## TO DO:
Output only these lines, set down exactly: the one containing "(map s2s_line <$>" and each line after it through the end of the records.

***

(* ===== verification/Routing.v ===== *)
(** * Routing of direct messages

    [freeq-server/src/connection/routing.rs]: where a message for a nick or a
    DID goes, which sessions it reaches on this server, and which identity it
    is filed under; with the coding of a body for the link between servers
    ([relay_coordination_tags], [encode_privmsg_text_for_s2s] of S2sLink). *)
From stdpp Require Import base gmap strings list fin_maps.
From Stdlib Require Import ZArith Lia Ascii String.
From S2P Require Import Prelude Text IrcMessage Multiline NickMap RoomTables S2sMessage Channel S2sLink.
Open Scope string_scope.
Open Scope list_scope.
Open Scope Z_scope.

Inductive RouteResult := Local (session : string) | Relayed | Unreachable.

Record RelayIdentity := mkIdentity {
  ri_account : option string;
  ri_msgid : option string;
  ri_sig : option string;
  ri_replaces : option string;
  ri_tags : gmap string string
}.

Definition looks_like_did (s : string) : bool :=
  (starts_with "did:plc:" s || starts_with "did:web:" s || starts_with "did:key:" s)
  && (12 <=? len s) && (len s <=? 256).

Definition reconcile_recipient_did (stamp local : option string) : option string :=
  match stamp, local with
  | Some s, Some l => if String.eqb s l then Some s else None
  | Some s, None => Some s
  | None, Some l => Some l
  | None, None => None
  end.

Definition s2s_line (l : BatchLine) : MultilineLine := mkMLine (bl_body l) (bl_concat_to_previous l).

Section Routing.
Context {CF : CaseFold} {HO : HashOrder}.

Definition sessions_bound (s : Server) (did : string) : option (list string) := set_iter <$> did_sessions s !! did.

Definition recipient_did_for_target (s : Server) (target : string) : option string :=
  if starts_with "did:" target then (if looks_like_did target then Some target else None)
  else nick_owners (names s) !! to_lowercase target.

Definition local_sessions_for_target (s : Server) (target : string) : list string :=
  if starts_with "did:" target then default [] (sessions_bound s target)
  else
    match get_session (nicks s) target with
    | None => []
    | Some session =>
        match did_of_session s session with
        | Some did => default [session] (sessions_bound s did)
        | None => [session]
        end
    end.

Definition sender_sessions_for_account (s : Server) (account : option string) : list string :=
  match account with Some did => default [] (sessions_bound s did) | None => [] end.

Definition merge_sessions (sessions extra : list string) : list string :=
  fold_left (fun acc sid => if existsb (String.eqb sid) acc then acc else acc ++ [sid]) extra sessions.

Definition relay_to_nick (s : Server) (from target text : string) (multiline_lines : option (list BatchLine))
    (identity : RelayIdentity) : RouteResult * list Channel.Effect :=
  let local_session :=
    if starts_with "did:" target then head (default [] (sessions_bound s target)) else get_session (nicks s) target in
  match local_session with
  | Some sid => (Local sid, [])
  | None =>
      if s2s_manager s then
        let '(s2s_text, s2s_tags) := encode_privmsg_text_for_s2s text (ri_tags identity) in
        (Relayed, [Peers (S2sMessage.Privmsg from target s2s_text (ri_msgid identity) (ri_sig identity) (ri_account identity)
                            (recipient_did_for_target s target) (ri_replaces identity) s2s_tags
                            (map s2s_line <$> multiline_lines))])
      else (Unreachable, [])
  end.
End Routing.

***

## OUTPUT OF THE TASK:
                            (map s2s_line <$> multiline_lines))])
      else (Unreachable, [])
  end.
End Routing.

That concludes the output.